Read through the material below and copy each line in which the word "Equal" occurs.
<<<<
(** * ai-call-center: call/session orchestration, verified against its spec

    A shallow embedding of the Go sources

    - [libs/store/store.go]                       (package [store])
    - [libs/livekit/token.go]                     (package [livekit])
    - [backend/internal/agentmgr/agentmgr.go]     (package [agentmgr])
    - the [livekitclient] package ([RoomClient])
    - [backend/cmd/server/main.go]                (the [/webhook/livekit] handler)

    Go strings are [string] (sequences of 8-bit characters), [[]byte] is
    [list byte], Go maps are [gmap], a Go [error] is its message, and a
    [(value, error)] return is a [result].  Everything the program gets from
    outside (random bytes, the clock, driver faults, the outcome of a network
    connect, the JWT and JSON libraries) is read from the [World]; the three
    pipeline capabilities are functions, which answer the same input the
    same way.

    The operations of the manager, the store and the handler run one at a
    time: the manager's mutex and the interleaving of two operations are not
    modelled.  The goroutine that [SpawnAgent] starts is a task of the world
    that advances by steps of its own ([agent_connect], [agent_done]); the
    goroutines that read the websocket and the audio track of a room client
    are left out, a flushed audio window being the operation
    [processAudioChunk]. *)

From Stdlib Require Import ZArith List String Ascii Bool Lia SpecFloat.
From Stdlib.Strings Require Import Byte.
From stdpp Require Import base option gmap strings list pretty.

Local Open Scope Z_scope.
Local Open Scope string_scope.
Local Open Scope list_scope.

(** ** Go values *)

Definition error := string.

Inductive result (A : Type) : Type :=
  | Ok (a : A)
  | Err (e : error).
Arguments Ok {A} a.
Arguments Err {A} e.

Definition is_ok {A} (r : result A) : bool :=
  match r with Ok _ => true | Err _ => false end.

(** [[]byte(s)]. *)
Definition bytes_of (s : string) : list byte := list_byte_of_string s.

#[global] Instance byte_eq_dec : EqDecision byte := Byte.byte_eq_dec.

Definition byte_to_Z (b : byte) : Z := Z.of_N (Byte.to_N b).
Definition byte_of_Z (z : Z) : byte :=
  default Byte.x00 (Byte.of_N (Z.to_N (z mod 256))).

(** A Go [float32]: a binary32 value ([valid_binary 24 128]) of [SpecFloat],
    whose comparison is the IEEE-754 one on such values. *)
Definition float32 := spec_float.

(** The constant [0.5] as a binary32 value: mantissa [2^23], exponent [-24]. *)
Definition half32 : float32 := S754_finite false 8388608 (-24).

(** [confidence < 0.5]; false when the confidence is NaN. *)
Definition lt_half (confidence : float32) : bool := SFltb confidence half32.

(** ** [encoding/hex] and [encoding/base64] *)

Module hex.
Definition hextable : list ascii := list_ascii_of_string "0123456789abcdef".
Definition digit (n : Z) : ascii := nth (Z.to_nat n) hextable "0"%char.

Fixpoint EncodeToString (src : list byte) : string :=
  match src with
  | [] => ""
  | b :: rest =>
      String (digit (Z.shiftr (byte_to_Z b) 4))
        (String (digit (Z.land (byte_to_Z b) 15)) (EncodeToString rest))
  end.
End hex.

Module base64.
Definition encodeStd : list ascii :=
  list_ascii_of_string
    "ABCDEFGHIJKLMNOPQRSTUVWXYZabcdefghijklmnopqrstuvwxyz0123456789+/".
Definition sym (n : Z) : ascii :=
  nth (Z.to_nat (Z.land n 63)) encodeStd "A"%char.

(** [base64.StdEncoding.EncodeToString]: 3 bytes make 4 symbols, the
    remainder is padded with [=]. *)
Fixpoint EncodeToString (src : list byte) : string :=
  match src with
  | [] => ""
  | [a] =>
      let v := Z.shiftl (byte_to_Z a) 16 in
      String (sym (Z.shiftr v 18)) (String (sym (Z.shiftr v 12)) "==")
  | [a; b] =>
      let v := Z.lor (Z.shiftl (byte_to_Z a) 16) (Z.shiftl (byte_to_Z b) 8) in
      String (sym (Z.shiftr v 18)) (String (sym (Z.shiftr v 12))
        (String (sym (Z.shiftr v 6)) "="))
  | a :: b :: c :: rest =>
      let v := Z.lor (Z.lor (Z.shiftl (byte_to_Z a) 16)
                            (Z.shiftl (byte_to_Z b) 8)) (byte_to_Z c) in
      String (sym (Z.shiftr v 18)) (String (sym (Z.shiftr v 12))
        (String (sym (Z.shiftr v 6)) (String (sym v) (EncodeToString rest))))
  end.
End base64.

(** ** [crypto/sha256] and [crypto/hmac] (FIPS 180-4, RFC 2104) *)

Module sha256.
Definition w32 (x : Z) : Z := x mod 4294967296.
Definition rotr (n x : Z) : Z :=
  w32 (Z.lor (Z.shiftr x n) (Z.shiftl x (32 - n))).
Definition not32 (x : Z) : Z := w32 (Z.lnot x).

Definition Ch (x y z : Z) := Z.lxor (Z.land x y) (Z.land (not32 x) z).
Definition Maj (x y z : Z) :=
  Z.lxor (Z.lxor (Z.land x y) (Z.land x z)) (Z.land y z).
Definition Sig0 x := Z.lxor (Z.lxor (rotr 2 x) (rotr 13 x)) (rotr 22 x).
Definition Sig1 x := Z.lxor (Z.lxor (rotr 6 x) (rotr 11 x)) (rotr 25 x).
Definition sig0 x := Z.lxor (Z.lxor (rotr 7 x) (rotr 18 x)) (Z.shiftr x 3).
Definition sig1 x := Z.lxor (Z.lxor (rotr 17 x) (rotr 19 x)) (Z.shiftr x 10).

(** The constants of FIPS 180-4, from their definition: the first 32 bits
    of the fractional parts of the cube roots (for [K]) and of the square
    roots (for [H0]) of the first primes. *)
Definition is_prime (n : Z) : bool :=
  (1 <? n)%Z &&
  forallb (fun d => negb (n mod Z.of_nat d =? 0)%Z) (seq 2 (Z.to_nat n - 2)).

Definition primes : list Z :=
  Eval vm_compute in List.filter is_prime (map Z.of_nat (seq 2 310)).

(** The integer cube root of [x], found bit by bit from bit [n - 1] down. *)
Fixpoint cube_root (n : nat) (x r : Z) : Z :=
  match n with
  | O => r
  | S n' =>
      let c := r + 2 ^ Z.of_nat n' in
      cube_root n' x (if (c * c * c <=? x)%Z then c else r)
  end.

Definition K : list Z :=
  Eval vm_compute in map (fun p => w32 (cube_root 36 (p * 2 ^ 96) 0)) primes.

Definition H0 : list Z :=
  Eval vm_compute in map (fun p => w32 (Z.sqrt (p * 2 ^ 64))) (firstn 8 primes).

(** Big-endian words of a block. *)
Fixpoint words (bs : list Z) : list Z :=
  match bs with
  | a :: b :: c :: d :: rest =>
      (Z.lor (Z.lor (Z.shiftl a 24) (Z.shiftl b 16)) (Z.lor (Z.shiftl c 8) d))
        :: words rest
  | _ => []
  end.

(** The message schedule: [n] further words after the ones in [w]. *)
Fixpoint schedule (n : nat) (w : list Z) : list Z :=
  match n with
  | O => w
  | S n' =>
      let t := length w in
      let g (i : nat) := nth (t - i) w 0 in
      schedule n' (w ++ [w32 (sig1 (g 2%nat) + g 7%nat + sig0 (g 15%nat) + g 16%nat)])
  end.

Definition round (st : list Z) (kw : Z * Z) : list Z :=
  match st with
  | [a; b; c; d; e; f; g; h] =>
      let t1 := w32 (h + Sig1 e + Ch e f g + fst kw + snd kw) in
      let t2 := w32 (Sig0 a + Maj a b c) in
      [w32 (t1 + t2); a; b; c; w32 (d + t1); e; f; g]
  | _ => st
  end.

Definition block (h : list Z) (bs : list Z) : list Z :=
  let w := schedule 48 (words bs) in
  let st := fold_left round (combine K w) h in
  map (fun p => w32 (fst p + snd p)) (combine h st).

(** Blocks of 64 bytes, folded left to right. *)
Fixpoint blocks (fuel : nat) (h : list Z) (bs : list Z) : list Z :=
  match fuel with
  | O => h
  | S fuel' =>
      match bs with
      | [] => h
      | _ => blocks fuel' (block h (firstn 64 bs)) (skipn 64 bs)
      end
  end.

Definition be_bytes (n : nat) (x : Z) : list Z :=
  map (fun i => Z.land (Z.shiftr x (8 * Z.of_nat (n - 1 - i))) 255) (seq 0 n).

Definition pad (msg : list Z) : list Z :=
  let len := Z.of_nat (length msg) in
  let zeros := Z.to_nat ((55 - len) mod 64) in
  msg ++ [128] ++ repeat 0 zeros ++ be_bytes 8 (8 * len).

Definition word_bytes (w : Z) : list byte := map byte_of_Z (be_bytes 4 w).

Definition Sum256 (data : list byte) : list byte :=
  let m := pad (map byte_to_Z data) in
  match blocks (length m) H0 m with
  | [a; b; c; d; e; f; g; h] =>
      word_bytes a ++ word_bytes b ++ word_bytes c ++ word_bytes d ++
      word_bytes e ++ word_bytes f ++ word_bytes g ++ word_bytes h
  | _ => repeat Byte.x00 32
  end.
End sha256.

Module hmac.
Definition xor_pad (p : Z) (key : list byte) : list byte :=
  map (fun b => byte_of_Z (Z.lxor (byte_to_Z b) p)) key.

(** [hmac.New(sha256.New, key)], [Write(msg)], [Sum(nil)]. *)
Definition Sum (key msg : list byte) : list byte :=
  let k := if (64 <? length key)%nat then sha256.Sum256 key else key in
  let k := k ++ repeat Byte.x00 (64 - length k) in
  sha256.Sum256 (xor_pad 92 k ++ sha256.Sum256 (xor_pad 54 k ++ msg)).

(** [hmac.Equal] answers whether the two byte strings are equal (in
    constant time, which is not modelled). *)
Definition Equal (a b : list byte) : bool := bool_decide (a = b).
End hmac.

(** ** Capabilities ([libs/interfaces]) *)

Record STT := { Recognize : list byte -> result (string * float32) }.
Record LLM := { Generate : string -> result string }.
Record TTS := { Speak : string -> result (list byte) }.

(** The published track, [*webrtc.TrackLocalStaticSample]. *)
Record Track := { WriteSample : list byte -> result unit }.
>>>>
ANSWER SECTION —
(** [hmac.Equal] answers whether the two byte strings are equal (in
Definition Equal (a b : list byte) : bool := bool_decide (a = b).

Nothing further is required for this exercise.